Другие стихи больше соответствовали заботам школьника. Строки «на разбитом карнизе» служат самым ранним во французской поэзии описанием игры в футбол{160}. Также достойны упоминания некоторые образцы крошечного поджанра: загадки, ответом к которым служит «пук», понятие, для которого во французском языке есть два слова. В одном Гюго мудро скрывает слово vesse, пряча рифму к слову esse. Такой византийской виртуозностью гордился бы Малларме. Во Франции эпохи Реставрации это считалось просто глупостью. Может быть, Гюго думал о себе, когда в одной песне, сочиненной в феврале 1818 года, писал:

Многие великие поэты
Часто похожи на жирафов:
Какими великими они кажутся спереди,
Какими маленькими сзади!{161}

В юношеских произведениях Гюго угадывается удивительный профессионализм, из-за которого некоторые критики заподозрили его в том, что он переписывал стихи других поэтов, – правда, обнаружить плагиат так и не удалось. Его александрийские стихи уже тогда отличались великолепной звучностью, из-за чего их почти невозможно читать про себя или сидя. Перед нами поэт в поисках контекста – в идеале, огромной толпы, которая разражается радостными восклицаниями в конце каждой строфы. Сам Гюго сравнивал свой стиль с дымящейся вулканической лавой, успевшей отвердеть{162}. В пятнадцать лет вулкан с равным удовольствием извергал трогательную фантазию в стиле Расина под названием «Отец оплакивает гибель сына» и небольшое произведение о ночных горшках.

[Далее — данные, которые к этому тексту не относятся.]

(* ===== verification/RunPlacement.v ===== *)
(** * Placements and the robot's run

    A placement says where the frame of the robot's current run lies on a map, so it is worthless after the robot's client
    restarts. packages/utils/map_sessions.py [run_continues] and packages/controllers/mission/server.py [_run_epoch_check]
    and [_on_run_changed] keep a run epoch per robot for it; MapSessions.v stamps and compares it. Here the run itself is
    followed beside the tables: the run each robot is in, and the run the placement of each session was made in. *)

From S2P Require Import Prelude MapSessions.
Local Open Scope string_scope.
Local Open Scope list_scope.

(** ** The proof that a run continues *)

(** At most this many state messages per second *)
Definition MAX_STATE_RATE_HZ : Z := 20.
(** [run_continues]: the stored header id, the milliseconds since it was stored, and the header id of the first state
    message; nothing stored, or a clock that went back, proves nothing *)
Definition run_continues (stored elapsed_ms : option Z) (header : Z) : bool :=
  match stored, elapsed_ms with
  | Some stored, Some elapsed => (0 <=? elapsed)%Z && (stored <? header)%Z && (elapsed * MAX_STATE_RATE_HZ <=? header * 1000)%Z
  | _, _ => false
  end.

(** [_run_epoch_check]: the row (epoch, stored header, milliseconds since) and the new epoch if there must be one *)
Definition run_epoch_check (row : option (Z * option Z * option Z)) (header fresh : Z) : Z :=
  match row with
  | Some (epoch, stored, elapsed) => if run_continues stored elapsed header then epoch else fresh
  | None => fresh
  end.
Inductive pool : S -> list (prog E A * L) -> list (sigT E * (S * L) * (S * L)) -> S -> list (prog E A * L) -> Prop :=
| pool_here s ts : pool s ts [] s ts
| pool_act s ts1 X (e : E X) k m ts2 x s1 m1 l s2 ts : acts X e (s, m) x (s1, m1) -> pool s1 (ts1 ++ (k x, m1) :: ts2) l s2 ts ->
    pool s (ts1 ++ (Vis e k, m) :: ts2) ((existT X e, (s, m), (s1, m1)) :: l) s2 ts
| pool_start s ts1 p m l s2 ts : fresh p m -> pool s ((p, m) :: ts1) l s2 ts -> pool s ts1 l s2 ts
| pool_kill s ts1 t ts2 l s2 ts : pool s (ts1 ++ ts2) l s2 ts -> pool s (ts1 ++ t :: ts2) l s2 ts.

Context (R : S -> S -> Prop) (G : forall X, E X -> S * L -> S * L -> Prop).
(** One effect among others: what they do until the next one *)
Definition among (X : Type) (e : E X) (w : S * L) (x : X) (w' : S * L) : Prop := exists s1, acts X e w x (s1, w'.2) /\ rtc R s1 w'.1.

Definition safe_task (s : S) (t : prog E A * L) : Prop := forall s', rtc R s s' -> wp among G t.1 (fun _ _ => True) (s', t.2).

Lemma safe_task_later s s' t : rtc R s s' -> safe_task s t -> safe_task s' t.
Proof. intros Hr Ht s2 Hs. apply Ht. by etrans. Qed.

На поверхности все казалось ясным: отец, если верить еще одной «Элегии», был посредником «неумолимой Судьбы», разлучившей его со «святой» матерью. Единственным противоречием служит то, что «искренность» зависела от благоразумного применения риторических приемов: «Эта элегия отнимает два часа труда… Почему разум так скупо говорит о том, что так глубоко чувствует сердце?» Вот дилемма исповедального поэта:

Если, чтобы стать хорошим поэтом,
Нужно быть полным своей темой,
Могу ли я быть полнее, чем я есть,
Если тема – я сам?{163}

Такой механический формализм, который как будто лишает стихи эмоциональности, собственно послужившей поводом для их появления, составлял основную часть замысла. Поэзия служила еще и средством подавления. Слова, записанные на бумаге, можно стереть из головы; сомнения переходят в уверенность. Тягостные воспоминания можно изменить, а затем вспомнить заново по написанному. Следующие строки из «Прощания с детством» (Mes Adieux à l’Enfance) обращены к матери, но их можно с таким же успехом обратить к искусству, заниматься которым Софи Гюго поощряла сына:

Ты, что поддерживала неверные шаги моего счастливого детства,
Приди и подави пылкое буйство моей ретивой юности.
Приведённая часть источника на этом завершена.